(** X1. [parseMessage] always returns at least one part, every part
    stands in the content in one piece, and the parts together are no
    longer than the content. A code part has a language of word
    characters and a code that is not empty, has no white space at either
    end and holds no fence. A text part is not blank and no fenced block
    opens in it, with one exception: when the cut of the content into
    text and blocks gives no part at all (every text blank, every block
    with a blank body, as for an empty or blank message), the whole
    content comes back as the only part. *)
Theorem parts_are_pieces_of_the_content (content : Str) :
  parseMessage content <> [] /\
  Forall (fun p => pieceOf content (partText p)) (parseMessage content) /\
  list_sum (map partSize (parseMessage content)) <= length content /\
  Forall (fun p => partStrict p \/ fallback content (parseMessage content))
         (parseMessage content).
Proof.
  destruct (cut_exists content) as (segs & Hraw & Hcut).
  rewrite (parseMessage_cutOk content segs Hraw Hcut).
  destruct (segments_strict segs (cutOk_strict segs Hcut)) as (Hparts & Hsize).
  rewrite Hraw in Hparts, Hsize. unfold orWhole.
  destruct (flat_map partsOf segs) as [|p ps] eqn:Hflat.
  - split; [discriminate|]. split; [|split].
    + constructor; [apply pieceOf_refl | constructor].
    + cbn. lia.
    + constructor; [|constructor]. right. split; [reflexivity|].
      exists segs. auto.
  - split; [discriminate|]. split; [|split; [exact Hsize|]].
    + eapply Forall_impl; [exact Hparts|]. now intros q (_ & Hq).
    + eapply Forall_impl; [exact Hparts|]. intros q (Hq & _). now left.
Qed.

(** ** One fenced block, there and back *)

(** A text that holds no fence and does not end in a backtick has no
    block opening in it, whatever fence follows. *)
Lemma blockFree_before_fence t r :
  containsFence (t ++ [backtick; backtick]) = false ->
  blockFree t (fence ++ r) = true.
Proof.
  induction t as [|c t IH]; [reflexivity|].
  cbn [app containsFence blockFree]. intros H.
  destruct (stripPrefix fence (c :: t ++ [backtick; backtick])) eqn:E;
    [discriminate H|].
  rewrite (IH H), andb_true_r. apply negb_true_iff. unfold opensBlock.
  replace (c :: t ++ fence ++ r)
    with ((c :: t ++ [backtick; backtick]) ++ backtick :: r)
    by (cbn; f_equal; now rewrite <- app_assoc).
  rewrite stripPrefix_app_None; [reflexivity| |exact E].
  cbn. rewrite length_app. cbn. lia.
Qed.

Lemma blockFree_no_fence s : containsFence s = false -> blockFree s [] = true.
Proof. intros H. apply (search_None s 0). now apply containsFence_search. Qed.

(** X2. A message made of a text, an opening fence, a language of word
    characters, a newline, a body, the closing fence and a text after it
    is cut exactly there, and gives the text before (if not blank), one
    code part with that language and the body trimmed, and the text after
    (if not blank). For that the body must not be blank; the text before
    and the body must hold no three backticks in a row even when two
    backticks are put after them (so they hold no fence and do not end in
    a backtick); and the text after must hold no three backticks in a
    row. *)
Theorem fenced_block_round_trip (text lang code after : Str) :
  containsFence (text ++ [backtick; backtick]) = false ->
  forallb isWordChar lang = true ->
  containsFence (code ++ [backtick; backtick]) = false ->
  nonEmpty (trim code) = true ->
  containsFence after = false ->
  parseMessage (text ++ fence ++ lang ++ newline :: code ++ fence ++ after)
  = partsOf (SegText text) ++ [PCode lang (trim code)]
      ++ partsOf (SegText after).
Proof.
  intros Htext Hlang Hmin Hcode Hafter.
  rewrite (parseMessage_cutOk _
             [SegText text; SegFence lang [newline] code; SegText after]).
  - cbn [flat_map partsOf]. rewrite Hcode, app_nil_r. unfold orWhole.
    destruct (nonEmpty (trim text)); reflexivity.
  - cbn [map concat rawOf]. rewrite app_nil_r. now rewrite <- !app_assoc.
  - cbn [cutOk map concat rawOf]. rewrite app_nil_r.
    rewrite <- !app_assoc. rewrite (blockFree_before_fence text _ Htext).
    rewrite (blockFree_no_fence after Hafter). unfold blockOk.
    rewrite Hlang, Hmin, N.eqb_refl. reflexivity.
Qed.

◆ ◆ ◆ ◆ ◆ ◆ ◆

■ **Task objective**:
Print every line from the one that contains "rewrite <- !app_assoc. rewrite" to the end of the records, exactly as written, and nothing more.

■ **Answer to this problem**:
    rewrite <- !app_assoc. rewrite (blockFree_before_fence text _ Htext).
    rewrite (blockFree_no_fence after Hafter). unfold blockOk.
    rewrite Hlang, Hmin, N.eqb_refl. reflexivity.
Qed.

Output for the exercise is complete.